AUSWR
The Association of U S West Retirees
 

 

 

Turning of tide leaves a happy clam
By Al Lewis, Staff Columnist 
Denver Post 
Thursday, August 23, 2007


"It's not over."

That's what Joe Nacchio told me on his way out of court on July 27.

Judge Edward Nottingham had just sentenced him to six years in prison and ordered him to report within 45 days for his conviction on 19 insider-trading counts.

I figured I'd soon be sending the former Qwest chief executive some comic books and a carton of Marlboros -- for old times' sake -- and, of course, asking him for a jailhouse interview.  But apparently, not everything that spills from the former Qwest CEO's mouth is hype.

Joe was right.  It's really not over.

On Wednesday, a federal appeals court ruled that Nacchio can remain free pending appeal, overturning one of the most dramatic portions of Judge Nottingham's sentencing order.
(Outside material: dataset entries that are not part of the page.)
(** * Trend scoring, ingestion and scheduled maintenance

    A shallow embedding of the scoring / aggregation core of the
    social-media backend:

    - [src/services/socialMediaService.js]: [normalizeTrendData],
      [calculateEngagementRate], [detectNiche], [calculateRelevanceScore],
      [storeTrends], [fetchAndStoreTrends];
    - [src/models/Trend.js]: the trend schema with [calculateTrendScore]
      and the analytics schema with [calculateGrowthRates];
    - the trend scheduler ([scheduleJob], [fetchAllTrends],
      [fetchNicheTrends], [updateTrendScores]);
    - the analytics scheduler ([performWeeklyCleanup]).

    Conventions of the model.
    - A JavaScript number is a [JsNum.t]: an exact rational for a finite
      double, plus [NaN] and the two infinities.  Rounding of doubles and
      the sign of zero are not modelled; a statement that would depend on
      rounding carries the range or the margin that keeps it away from it.
    - A string is the sequence of its code units, each below 256.
    - A property that may be absent from a JavaScript object is an
      [option]; [None] is [undefined].
    - Instants are milliseconds since the epoch, in [Z].
    - A collection is the list of its documents in scan order.
    - Asynchronous code that may throw is a function from the collection to
      an [outcome] and the collection it leaves behind: what was written
      before an exception stays written. *)

From Stdlib Require Import ZArith QArith Qminmax Qabs Lqa String Ascii List Bool Lia
  DecimalString.
Import ListNotations.

Local Open Scope Z_scope.

(* ================================================================== *)
(** ** JavaScript numbers *)
(* ================================================================== *)

Module JsNum.

Inductive t : Type :=
| Fin (q : Q)
| PosInf
| NegInf
| NaN.

Definition ofZ (z : Z) : t := Fin (inject_Z z).

Definition neg (a : t) : t :=
  match a with
  | Fin q => Fin (- q)%Q
  | PosInf => NegInf
  | NegInf => PosInf
  | NaN => NaN
  end.

(** [a + b] *)
Definition add (a b : t) : t :=
  match a, b with
  | NaN, _ | _, NaN => NaN
  | Fin x, Fin y => Fin (x + y)%Q
  | PosInf, NegInf | NegInf, PosInf => NaN
  | PosInf, _ | _, PosInf => PosInf
  | NegInf, _ | _, NegInf => NegInf
  end.

(** [a - b] *)
Definition sub (a b : t) : t := add a (neg b).

(** An infinity of the sign of [q]; [NaN] for zero. *)
Definition infOfSign (q : Q) (flip : bool) : t :=
  match (0 ?= q)%Q with
  | Eq => NaN
  | Lt => if flip then NegInf else PosInf
  | Gt => if flip then PosInf else NegInf
  end.

(** [a * b] *)
Definition mul (a b : t) : t :=
  match a, b with
  | NaN, _ | _, NaN => NaN
  | Fin x, Fin y => Fin (x * y)%Q
  | PosInf, Fin y | Fin y, PosInf => infOfSign y false
  | NegInf, Fin y | Fin y, NegInf => infOfSign y true
  | PosInf, PosInf | NegInf, NegInf => PosInf
  | PosInf, NegInf | NegInf, PosInf => NegInf
  end.
(** The cleanup of a thread for the hosts [hs]. *)
Lemma cleanup_hosts_fold (is_void : bool) (hs : list nat) :
  forall t net,
    storage_ok is_void totalNumHosts t -> NoDup hs ->
    Forall (fun h => (h < totalNumHosts)%nat) hs ->
    let r := fold_left (DistGraphConvert.cleanup_host buffer_size is_void
                          hostID hostToNodes) hs (t, net) in
    storage_ok is_void totalNumHosts (fst r) /\
    (forall h, h ∉ hs \/ Z.of_nat h = hostID ->
       held is_void (fst r) h = held is_void t h) /\
    (forall h, h ∈ hs -> Z.of_nat h <> hostID -> held is_void (fst r) h = []) /\
    (forall h0 : nat,
       received_by is_void (Z.of_nat h0) (snd r) =
       received_by is_void (Z.of_nat h0) net ++
       if decide (h0 ∈ hs /\ Z.of_nat h0 <> hostID) then held is_void t h0
       else []) /\
    (Forall (fun m => fst m <> hostID) net ->
     Forall (fun m => fst m <> hostID) (snd r)).
Proof.
  induction hs as [|h hs IH]; intros t net Hok Hnd Hhs.
  { cbn [fold_left fst snd]. split; [done|]. split; [done|].
    split; [intros h Hh; by apply elem_of_nil in Hh|].
    split; [|done]. intros h0.
    destruct (decide _) as [[Hin _]|_]; [by apply elem_of_nil in Hin|].
    by rewrite app_nil_r. }
  apply NoDup_cons in Hnd as [Hnotin Hnd].
  apply Forall_cons in Hhs as [Hh Hhs]. cbv zeta. cbn [fold_left].
  destruct (cleanup_host_step is_void t net h Hok Hh)
    as (Hok1 & Hother1 & sent & Hnet1 & Hto & Hself & Hrem).
  destruct (DistGraphConvert.cleanup_host buffer_size is_void hostID
              hostToNodes (t, net) h) as [t1 net1].
  cbn [fst snd] in *. subst net1.
  destruct (IH t1 (net ++ sent) Hok1 Hnd Hhs)
    as (Hok2 & Hsame2 & Hnil2 & Hrecv2 & Hnot2). clear IH.
  split; [done|]. split; [|split; [|split]].
  - intros h' Hh'. rewrite Hsame2.
    + destruct (decide (h' = h)) as [->|Hne]; [|by apply Hother1].
      destruct Hh' as [Hh'|Hh']; [by destruct Hh'; apply list_elem_of_here|].
      by destruct (Hself Hh') as [_ ->].
    + destruct Hh' as [Hh'|Hh']; [|by right].
      left. intros Hin. apply Hh'. by apply list_elem_of_further.
  - intros h' Hin Hne. apply elem_of_cons in Hin as [->|Hin].
    + rewrite Hsame2 by by left. by apply Hrem.
    + by apply Hnil2.
  - intros h0. rewrite Hrecv2, received_by_app, (received_by_sent _ _ _ _ Hto).
    rewrite <- app_assoc. f_equal.
    destruct (decide (h0 = h)) as [->|Hne].
    + destruct (decide (Z.of_nat h = Z.of_nat h)) as [_|?]; [|done].
      destruct (decide (h ∈ hs /\ _)) as [[? _]|_]; [done|].
      rewrite app_nil_r.
      destruct (decide (h ∈ h :: hs /\ Z.of_nat h <> hostID)) as [[_ Hr]|Hn].
      * by apply Hrem.
      * destruct (decide (Z.of_nat h = hostID)) as [Heq|Hneq].
        -- by destruct (Hself Heq) as [-> _].
        -- destruct Hn. split; [apply list_elem_of_here | done].
    + destruct (decide (Z.of_nat h0 = Z.of_nat h)) as [?|_]; [lia|].
      cbn [app]. rewrite (Hother1 h0 Hne).
      destruct (decide (h0 ∈ hs /\ _)) as [[Hin Hr]|Hn];
        destruct (decide (h0 ∈ h :: hs /\ _)) as [[Hin' Hr']|Hn']; try done.
      * destruct Hn'. split; [by apply list_elem_of_further | done].
      * destruct Hn. split; [|done].
        by apply elem_of_cons in Hin' as [?|?].
  - intros Hnet. apply Hnot2, Forall_app. split; [done|].
    destruct (decide (Z.of_nat h = hostID)) as [Heq|Hneq].
    + by destruct (Hself Heq) as [-> _].
    + eapply Forall_impl; [exact Hto|]. intros m Hm. by rewrite Hm.
Qed.

Local Abbreviation body iv :=
  (DistGraphConvert.sendAssignedEdges_body findOwner buffer_size iv
     hostID hostToNodes localEdges).
Local Abbreviation cleanup_thread iv :=
  (DistGraphConvert.cleanup_thread buffer_size iv hostID hostToNodes).
Local Abbreviation owner_of iv :=
  (DistGraphConvert.owner_of findOwner iv localEdges hostToNodes).
Local Abbreviation local_id iv :=
  (DistGraphConvert.local_id findOwner iv hostToNodes localEdges).
Local Abbreviation edge_of iv := (DistGraphConvert.edge_of iv localEdges).
Local Abbreviation edge_src iv := (DistGraphConvert.edge_src iv localEdges).

(** Replacing one element of a list, under a flat_map. *)
Lemma flat_map_insert_perm {A B : Type} (f : A -> list B) (ts : list A) :
  forall (tid : nat) (t t' : A),
    ts !! tid = Some t ->
    exists rest,
      flat_map f ts ≡ₚ f t ++ rest /\
      flat_map f (<[tid := t']> ts) ≡ₚ f t' ++ rest.
Proof.
  induction ts as [|x ts IH]; intros [|tid] t t' Hin; try done.
  - injection Hin as ->. by exists (flat_map f ts).
  - destruct (IH tid t t' Hin) as (rest & H1 & H2).
    exists (f x ++ rest). cbn [flat_map insert list_insert].
    split.
    + rewrite H1. apply Permutation_app_swap_app.
    + change (list_insert tid t' ts) with (<[tid := t']> ts).
      rewrite H2. apply Permutation_app_swap_app.
Qed.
Nottingham had told members of Nacchio's legal team he didn't think they had significant legal grounds for an appeal.  He took the time to attack their appellate arguments, one by one, before sending Nacchio up the river.

The appellate court -- at least on its initial glance at the case -- begs to differ.

"It could mean that they see some reasonable chance of success on appeal," said Anthony Accetta, a former federal prosecutor who helped cover Nacchio's trial for The Denver Post.  "But the appeal really isn't mature yet, so we don't know."

The court said it would expedite Nacchio's case, setting oral arguments for mid-December.  This buys yet another Merry Christmas for Nacchio, whose alleged crimes date to 2001.

Nacchio has got to be jumping for joy.  His lawyers are.

Nacchio's lead trial attorney, former federal Judge Herbert Stern, took quite a browbeating from Nottingham throughout the trial and during the sentencing.

He's elated at this turning of the tide.

So is Maureen Mahoney, Nacchio's new hotshot Washington, D.C.-based appeals attorney.  She is renowned for getting the U.S. Supreme Court to overturn the obstruction-of-justice verdict against accounting firm Arthur Andersen.  She may soon be known in Colorado as the lady who freed Nacchio.

"Maureen Mahoney and I are deeply gratified by the action of the Court of Appeals today," Stern said.  "And we very much look forward to appealing before the court."

Phone-company retirees, who lost fortunes at Qwest and celebrated Nacchio's prison sentence, are not pleased.

"They're furious.  Absolutely furious," said Mimi Hull, president of the Association of US West Retirees.  "One just e-mailed me and said, 'Prosecutors did their job, the judge did his job, the jurors did their job.  How come the appellate court didn't do its job?'  It looks like you can buy your way out of the justice system -- if you've got enough money to buy a good lawyer."

Also not pleased is U.S. Attorney Troy Eid.  "We hope the defendant will start serving his sentence as soon as possible," he said in a statement Wednesday.

Well, "as soon as possible" is now several more months away -- at least.

For Nacchio, who never took the stand during his trial or sentencing, it must feel a lot like vindication.

"Knowing him, he's thinking now that the whole thing has turned his way," Hull said.  "He's probably happy as a clam."

Make that two clams.  On Aug. 10, 9News reported that the judge who sentenced Nacchio was once too drunk to remember how he spent more than $3,000 at a Denver strip club.

The TV station got ahold of a transcript from Nottingham's messy divorce case where the judge was asked about his strip-club charges and his possible use of his workplace computer to tap an online dating site that links to pornography.

This embarrassing disclosure came on the heels of the most high-profile case Nottingham had ever handled and made for prime-time news.

Legal experts tell me these disclosures likely had no bearing on the appellate court's decision, the integrity of the Nacchio verdict or even Nacchio's chances for appeal.